Required action
Go through the entries below and collect each line with the string "Hitems" in it.

---------- Supplied information

Lemma lift_head fuel a t st sa tr : extends h (st_heap st) → h !! a = Some sa → names_type (s_kw sa) = true →
  parts_exist sa = true → st_heap st !! t = Some tr → blank tr → (length h ≤ t)%nat →
  let st1 := SState (<[t := joined sa tr]> (st_heap st)) (st_ticks st) in
  lift (S fuel) a t st =
    match s_items sa with
    | None => Ok (tt, st1)
    | Some oi => let ti := length (st_heap st) in
        lift fuel oi ti (SState (<[t := copied sa tr (Some ti)]> (st_heap st ++ [empty_schema])) (st_ticks st))
    end.
Proof.
  intros He Ha Hn Hp Ht (Hkw & Hr & Hps & Hi & Had) Hle st1. pose proof (named_lookup _ _ _ He Ha Hn) as Ha'.
  pose proof (lookup_lt_Some _ _ _ Ht) as Hlt.
  cbn [liftSampleHelper]. rewrite (sm_bind _ _ _ _ _ (get_ok _ _ _ Ha')), (sm_bind _ _ _ _ _ (get_ok _ _ _ Ht)).
  rewrite Hkw, Hr, lift_keywords_empty, Hi.
  set (T1 := with_required (with_kw tr (s_kw sa)) (lift_required (s_required sa) None)).
  set (stp := SState (<[t := T1]> (st_heap st)) (st_ticks st)). erewrite (sm_bind _ _ st tt stp) by done.
  assert (Ht1 : st_heap stp !! t = Some T1) by (by apply list_lookup_insert_eq).
  assert (add_properties includeReadOnly includeWriteOnly a t stp = Ok (tt, st1)) as Hadd.
  { rewrite (add_properties_spec a t stp sa T1); [|by apply extends_above|done|done|done].
    do 2 f_equal. subst st1 stp T1. unfold joined, copied, with_properties, with_required, with_kw. cbn.
    rewrite Hps, Had, Hi. destruct (s_properties sa) as [props|]; cbn; [|done].
    rewrite list_insert_insert_eq. do 4 f_equal. apply filter_all. intros x _. by intros ?%elem_of_nil. }
  rewrite (sm_bind _ _ _ _ _ Hadd). destruct (s_items sa) as [oi|]; [|done]. cbv zeta.
  assert (Hl1 : length (st_heap st1) = length (st_heap st)) by apply length_insert.
  erewrite (sm_bind _ _ st1 (length (st_heap st)) (SState (<[t := copied sa tr (Some (length (st_heap st)))]> (st_heap st ++ [empty_schema])) (st_ticks st))); [done|].
  set (st2 := SState (st_heap st1 ++ [empty_schema]) (st_ticks st)).
  erewrite (sm_bind _ _ st1 (length (st_heap st)) st2) by (unfold new; by rewrite Hl1).
  assert (Ht2 : st_heap st2 !! t = Some (joined sa tr)).
  { apply lookup_app_l_Some. by apply list_lookup_insert_eq. }
  rewrite (sm_bind _ _ _ _ _ (get_ok _ _ _ Ht2)).
  erewrite (sm_bind _ _ st2 tt) by done. unfold mret, SM_ret. do 3 f_equal. cbn [st_heap st2].
  rewrite insert_app_l by (by rewrite Hl1). cbn [st1 st_heap]. rewrite list_insert_insert_eq.
  by rewrite insert_app_l.
Qed.

Lemma lift_copy : ∀ n fuel a t st tr, (n ≤ fuel)%nat → liftable n a = true → extends h (st_heap st) →
  (length h ≤ t)%nat → st_heap st !! t = Some tr → blank tr →
  ∃ st', lift fuel a t st = Ok (tt, st') ∧ extends h (st_heap st') ∧
    (∀ k x, st_heap st !! k = Some x → k ≠ t → st_heap st' !! k = Some x) ∧ is_copy (st_heap st') n a t tr.
Proof.
  induction n as [|n IH]; intros fuel a t st tr Hf Hl He Hle Ht Hb; [done|]. destruct fuel as [|fuel]; [lia|].
  cbn [liftable] in Hl. destruct (h !! a) as [sa|] eqn:Ha; [|done]. rewrite !andb_true_iff in Hl.
  destruct Hl as [[Hn Hp] Hi]. rewrite (lift_head _ _ _ _ sa tr) by done.
  pose proof (lookup_lt_Some _ _ _ Ht) as Hlt. cbn [is_copy].
  destruct (s_items sa) as [oi|] eqn:Ei.
  - set (ti := length (st_heap st)). set (hp := <[t := copied sa tr (Some ti)]> (st_heap st ++ [empty_schema])).
    assert (Hti : hp !! ti = Some empty_schema).
    { unfold hp. rewrite list_lookup_insert_ne by lia. by apply list_lookup_middle. }
    assert (length h ≤ ti)%nat by lia.
    destruct (IH fuel oi ti (SState hp (st_ticks st)) empty_schema) as (st' & E & He' & Hk & Hc); try done; [lia| |].
    { apply extends_above; [|done]. by apply extends_app. }
    exists st'. split_and!; [done|done| |].
    + intros k x Hx Hne. pose proof (lookup_lt_Some _ _ _ Hx). apply Hk; [|lia]. cbn [st_heap]. unfold hp.
      rewrite list_lookup_insert_ne by done. by apply lookup_app_l_Some.
    + exists sa, (Some ti). rewrite Ei. split_and!; [done| |done|done]. apply Hk; [|lia]. cbn [st_heap]. unfold hp.
      apply list_lookup_insert_eq. rewrite length_app. lia.
  - eexists. split_and!; [done|by apply extends_above| |].
    + intros k x Hx Hne. cbn [st_heap]. by rewrite list_lookup_insert_ne.
    + exists sa, None. rewrite Ei. split_and!; [done| |done]. by apply list_lookup_insert_eq.
Qed.

(** * Values of the joined schema *)

Lemma copied_required sa tr items : supported_object includeReadOnly includeWriteOnly h sa = true →
  default [] (s_required (copied sa tr items)) = default [] (s_required sa).
Proof.
  unfold supported_object. rewrite !andb_true_iff, !bool_decide_eq_true. intros [[[[[_ HR] _] _] _] _].
  cbn [copied s_required]. destruct (s_required sa) as [r|]; [|done]. cbn. by apply (foldl_push []).
Qed.

Lemma copied_properties sa tr items : default [] (s_properties (copied sa tr items)) = shown_props (default [] (s_properties sa)).
Proof. cbn [copied s_properties]. by destruct (s_properties sa). Qed.

Lemma shown_shown props : shown_props (shown_props props) = shown_props props.
Proof. by apply list_filter_filter_l. Qed.

Lemma forallb_sub {A} (f : A → bool) l k : l `sublist_of` k → forallb f k = true → forallb f l = true.
Proof.
  intros Hs Hk. rewrite forallb_forall in *. intros x Hx%list_elem_of_In. apply Hk, list_elem_of_In.
  by eapply elem_of_sublist.
Qed.

Lemma copied_supported_object sa tr items : supported_object includeReadOnly includeWriteOnly h sa = true →
  supported_object includeReadOnly includeWriteOnly h (copied sa tr items) = true.
Proof.
  intros Hs. pose proof (copied_required sa tr items Hs) as HR. unfold supported_object in *.
  rewrite HR, copied_properties. fold (shown_props (shown_props (default [] (s_properties sa)))).
  fold (shown_props (default [] (s_properties sa))) in Hs.
  rewrite !andb_true_iff, !bool_decide_eq_true in *. destruct Hs as [[[[[H1 H2] H3] H4] H5] H6].
  pose proof (sublist_filter (λ kl, showing kl.2 = true) (default [] (s_properties sa))) as Hsub.
  split_and!; try done.
  - apply (sublist_NoDup _ _ H1), (fmap_sublist fst), Hsub.
  - by rewrite shown_shown.
  - by rewrite shown_shown.
  - by apply (forallb_sub _ _ _ Hsub).
Qed.

Lemma copied_object_valid sa tr items part fs : supported_object includeReadOnly includeWriteOnly h sa = true →
  object_valid includeReadOnly includeWriteOnly h part (copied sa tr items) fs = true →
  object_valid includeReadOnly includeWriteOnly h part sa fs = true.
Proof.
  intros Hs. pose proof (copied_required sa tr items Hs) as HR. unfold object_valid. rewrite HR.
  change (s_kw (copied sa tr items)) with (s_kw sa). rewrite !andb_true_iff, !forallb_forall.
  intros ([[[H1 H2] H3] H4] & H5). split_and!; try done. intros kv Hkv. specialize (H5 kv Hkv).
  unfold field_valid in *. rewrite copied_properties in H5. cbn [copied s_additionalProperties] in H5.
  destruct (aget (shown_props _) kv.1) as [p|] eqn:E; [|done].
  apply aget_In, list_elem_of_filter in E as [_ Hin].
  unfold supported_object in Hs. rewrite !andb_true_iff, !bool_decide_eq_true in Hs.
  by rewrite (aget_nodup _ _ p) by (done || tauto).
Qed.

Lemma named_type s b : names_type (s_kw s) = true → recover_type b s = (k_type (s_kw s), s).
Proof. intros H. unfold recover_type. by rewrite H. Qed.

(** The three kinds of values, for a schema that was joined into another one. *)
Lemma copied_body n fuel a sa tr items st : (n ≤ fuel)%nat → h !! a = Some sa → names_type (s_kw sa) = true →
  is_plain sa = false → is_supported (S n) a = true → extends h (st_heap st) →
  (∀ oi, s_items sa = Some oi → is_supported n oi = true → ∃ ti it v st', items = Some ti ∧ st_heap st !! ti = Some it ∧
    no_alternatives it ∧ generic fuel (Some ti) JUndef st = Ok (v, st') ∧ is_valid n oi v = true ∧ extends h (st_heap st')) →
  let ty := k_type (s_kw sa) in let s := copied sa tr items in
  let sample := λ l, generic fuel (Some l) JUndef in
  ∃ v st', (if type_is ty "object" then sample_object includeReadOnly includeWriteOnly sample s
            else if type_is ty "array" then sample_array includeReadOnly includeWriteOnly sample fuel s
            else sample_primitive clock ty s) st = Ok (v, st') ∧
    is_valid (S n) a v = true ∧ extends h (st_heap st').
Proof.
  intros Hf Ha Hn Hp Hs He Hitems ty s sample. cbn [supported] in Hs. rewrite Ha, Hp, !andb_true_iff in Hs.
  destruct Hs as [_ Hs]. cbn [valid]. rewrite Ha. unfold type_of in *. rewrite named_type in * by done. cbn [fst] in *. fold ty in Hs |- *.
  destruct (type_is ty "object") eqn:Eo; [|destruct (type_is ty "array") eqn:Ea].
  - rewrite !andb_true_iff in Hs. destruct Hs as [[[Hen Hso] Hps] _].
    pose proof (λ l st, sampling_valid clock includeReadOnly includeWriteOnly clock_text h n fuel l st Hf) as Hsample. fold sample in Hsample.
    edestruct (sample_object_valid clock includeReadOnly includeWriteOnly clock_text h n sample Hsample s) with (st := st)
      as (fs & st' & E & Hv & He'); [| | | |done|].
    + unfold s. rewrite copied_required by done. unfold supported_object in Hso. rewrite !andb_true_iff, !bool_decide_eq_true in Hso. tauto.
    + by apply copied_supported_object.
    + unfold s. rewrite copied_properties. rewrite forallb_forall in Hps. apply Forall_forall.
      intros kl [Hsh Hin%list_elem_of_In]%list_elem_of_filter. apply Hps in Hin.
      rewrite andb_true_iff, orb_true_iff, negb_true_iff in Hin. destruct Hin as [H1 H2].
      split; [by destruct (h !! kl.2)|]. intros _. destruct H2; congruence.
    + done.
    + exists (JObj fs), st'. split_and!; [exact E| |done]. destruct (k_enum (s_kw sa)); [done|]. by eapply copied_object_valid.
  - rewrite !andb_true_iff in Hs. destruct Hs as [[Hen Hlen] Hit].
    destruct (s_items sa) as [oi|] eqn:Ei; [|done]. rewrite andb_true_iff in Hit. destruct Hit as [Hsi _].
    destruct (Hitems oi eq_refl Hsi) as (ti & it & v & st' & -> & Hti & Hna & E & Hv & He').
    destruct (sample_array_step includeReadOnly includeWriteOnly sample fuel s st ti it v st' eq_refl Hti Hna E Hlen) as (vs & E' & Hvs).
    exists (JArr vs), st'. split_and!; [exact E'| |done]. destruct (k_enum (s_kw sa)); [done|].
    specialize (Hvs (λ _, is_valid n oi) Hv). unfold array_valid in *. by rewrite Ei.
  - destruct (sample_primitive_valid clock clock_text s ty st Hs) as (v & st' & E & Hh & Hen & Hv).
    change (retyped s ty) with (retyped s (k_type (s_kw s))) in E. rewrite retyped_id in E.
    exists v, st'. split_and!; [exact E| |by rewrite Hh]. change (s_kw s) with (s_kw sa) in Hen, Hv. by rewrite Hen, Hv.
Qed.

Lemma copy_sampled : ∀ n fuel a t st tr, (n ≤ fuel)%nat → liftable n a = true → is_supported n a = true →
  extends h (st_heap st) → (length h ≤ t)%nat → is_copy (st_heap st) n a t tr → no_alternatives tr →
  ∃ v st', generic fuel (Some t) JUndef st = Ok (v, st') ∧ is_valid n a v = true ∧ extends h (st_heap st').
Proof.
  induction n as [|n IH]; intros fuel a t st tr Hf Hl Hs He Hle Hc Hna; [done|]. destruct fuel as [|fuel]; [lia|].
  destruct Hc as (sa & items & Ha & Ht & Hi). cbn [liftable] in Hl. rewrite Ha, !andb_true_iff in Hl. destruct Hl as [[Hn _] Hli].
  rewrite (generic_step clock _ _ (st_heap st) fuel t st (copied sa tr items) (extends_refl _) Ht) by (right; exact Hna).
  cbv zeta. rewrite (named_touched (copied sa tr items)) by done. destruct st as [hp tk]. cbn [st_heap st_ticks] in *.
  match goal with |- context [SState ?x tk] => replace x with hp by (symmetry; by apply list_insert_id) end.
  change (is_plain (copied sa tr items)) with (is_plain sa). rewrite (named_type (copied sa tr items)) by done. cbn [fst].
  destruct (is_plain sa) eqn:Ep.
  - eexists _, _. split_and!; [done| |done]. cbn [supported] in Hs. rewrite Ha, Ep in Hs.
    unfold plain_sample in *. rewrite (named_type (copied sa tr items)) by done. by rewrite (named_type sa) in Hs by done.
  - apply (copied_body n fuel a sa tr items); [lia|done..|]. intros oi Ei Hsi. rewrite Ei in Hi, Hli.
    destruct items as [ti|]; [|done]. destruct Hi as [Hlti Hc]. pose proof Hc as Hc'. destruct n as [|n']; [done|].
    destruct Hc' as (so & its & _ & Hti & _).
    destruct (IH fuel oi ti (SState hp tk) empty_schema) as (v & st' & E & Hv & He'); try done; [lia|].
    exists ti, (copied so empty_schema its), v, st'. by split_and!.
Qed.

--------------------

Reply
  intros Hf Ha Hn Hp Hs He Hitems ty s sample. cbn [supported] in Hs. rewrite Ha, Hp, !andb_true_iff in Hs.
    destruct (Hitems oi eq_refl Hsi) as (ti & it & v & st' & -> & Hti & Hna & E & Hv & He').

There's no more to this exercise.